More and more issuers are using the option of a sustainability-focused allocation process as they are interested in putting a sustainable exclamation mark at the end of the value chain of a Sustainable Bond transaction. ESGlocate is an innovative, data-based ESG scoring tool used by investors in the context of Sustainable Bond transactions.
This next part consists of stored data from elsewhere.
(* ===== verification/JsString.v ===== *)
(** Strings and numerals as ECMAScript has them.

    A string is a sequence of code units, here the 8-bit characters of
    [String.string]; [<] on strings is the lexicographic order of the code
    units, which [String.compare] is.  Case mapping and white space are those
    of the ASCII range (plus U+00A0), which is all that ids, stamps, dates and
    currency codes use.  Numerals are positional, most significant digit first;
    [fixed] is the zero-padded, fixed-width form that makes string order agree
    with numeric order. *)
From S2P Require Export JsBase.
#[local] Open Scope string_scope.
#[local] Open Scope Z_scope.

(* stdpp keeps [String.append] from reducing; string literals need it to. *)
#[global] Arguments String.append !_ _ / : simpl nomatch.

(** * Definitions *)

(** ** Pieces of String.prototype *)

Definition js_slice (s : string) (from upto : nat) : string := String.substring from (upto - from) s.
Definition js_slice_from (s : string) (from : nat) : string :=
  js_slice s from (String.length s).
Definition char_at (s : string) (i : nat) : option ascii := String.get i s.

Fixpoint str_repeat (c : ascii) (n : nat) : string :=
  match n with O => "" | S n' => String c (str_repeat c n') end.

Definition padStart (s : string) (width : nat) (c : ascii) : string :=
  str_repeat c (width - String.length s) ++ s.
Definition padEnd (s : string) (width : nat) (c : ascii) : string :=
  s ++ str_repeat c (width - String.length s).

Definition startsWith (s p : string) : bool := String.prefix p s.
Fixpoint str_rev (s acc : string) : string :=
  match s with "" => acc | String c s' => str_rev s' (String c acc) end.
Definition endsWith (s p : string) : bool := String.prefix (str_rev p "") (str_rev s "").

(** [s.includes(t)]. *)
Fixpoint includes (s t : string) : bool :=
  String.prefix t s || match s with "" => false | String _ s' => includes s' t end.

(** [s.split(c)] for a one-character separator. *)
Fixpoint split_on (c : ascii) (s : string) : list string :=
  match s with
  | "" => [""]
  | String d s' =>
      if Ascii.eqb c d then "" :: split_on c s'
      else match split_on c s' with
           | [] => [String d ""]
           | w :: ws => String d w :: ws
           end
  end.

Fixpoint join (sep : string) (l : list string) : string :=
  match l with [] => "" | [x] => x | x :: l' => x ++ sep ++ join sep l' end.

Fixpoint str_map (f : ascii -> ascii) (s : string) : string :=
  match s with "" => "" | String c s' => String (f c) (str_map f s') end.
Fixpoint str_filter (p : ascii -> bool) (s : string) : string :=
  match s with "" => "" | String c s' => if p c then String c (str_filter p s') else str_filter p s' end.
Fixpoint str_forall (p : ascii -> bool) (s : string) : bool :=
  match s with "" => true | String c s' => p c && str_forall p s' end.

(** [s.replace(c, r)] with a string pattern: the first occurrence only. *)
Fixpoint replace_first (c : ascii) (r s : string) : string :=
  match s with
  | "" => ""
  | String d s' => if Ascii.eqb c d then r ++ s' else String d (replace_first c r s')
  end.

Definition code (c : ascii) : Z := Z.of_N (N_of_ascii c).
Definition chr (n : Z) : ascii := ascii_of_N (Z.to_N n).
DZ BANK has recognised the dynamics in the Sustainable Finance Market and launched the DZ BANK KPI Library, an innovative project for issuers of so-called Target-Linked structures. Based on the economic sectors in which the issuer is active, the KPI Library provides a list of possible key performance indicators (KPIs) that could underlie such a transaction. The guidelines of the ICMA Sustainability-Linked Bond Principles, the Sustainable Development Goals of the United Nations and the EU Taxonomy, among others, serve as orientation.
Your added value
Support for numerous inaugural transactions as well as transactions of regular issuers. In 2021: 33 Green, Social and Sustainability Bond transactions of more than EUR 52 billion for SSAs, FIGs and Corporates as issuers as well as several Sustainability-Linked Schuldscheindarlehen
One of the most established bookrunner track records among German banks since 2007. DZ BANK is one of the leading European dealer banks in its core market for Sustainable Bond transactions (Green, Social, Sustainability and Sustainability-Linked Bonds).
DZ BANK-USP: Sustainable Investment Research with a unique EESG analysis and rating methodology; strong relationships with SRI investors in the cooperative network and beyond.
DZ BANK as an innovator in the ESG market: ESGlocate – sustainability-focused allocation of Sustainable Bonds; KPI Library - comprehensive KPI database for issuers of Target-Linked transactions.
Regular Sustainable Finance publications on structural background, market developments in the Sustainable Bond segment and the regulatory environment as well as upcoming events.
Further development of the Sustainable Finance market: DZ BANK is involved in numerous national and international initiatives and working groups to strengthen and further develop the market for Sustainable Finance.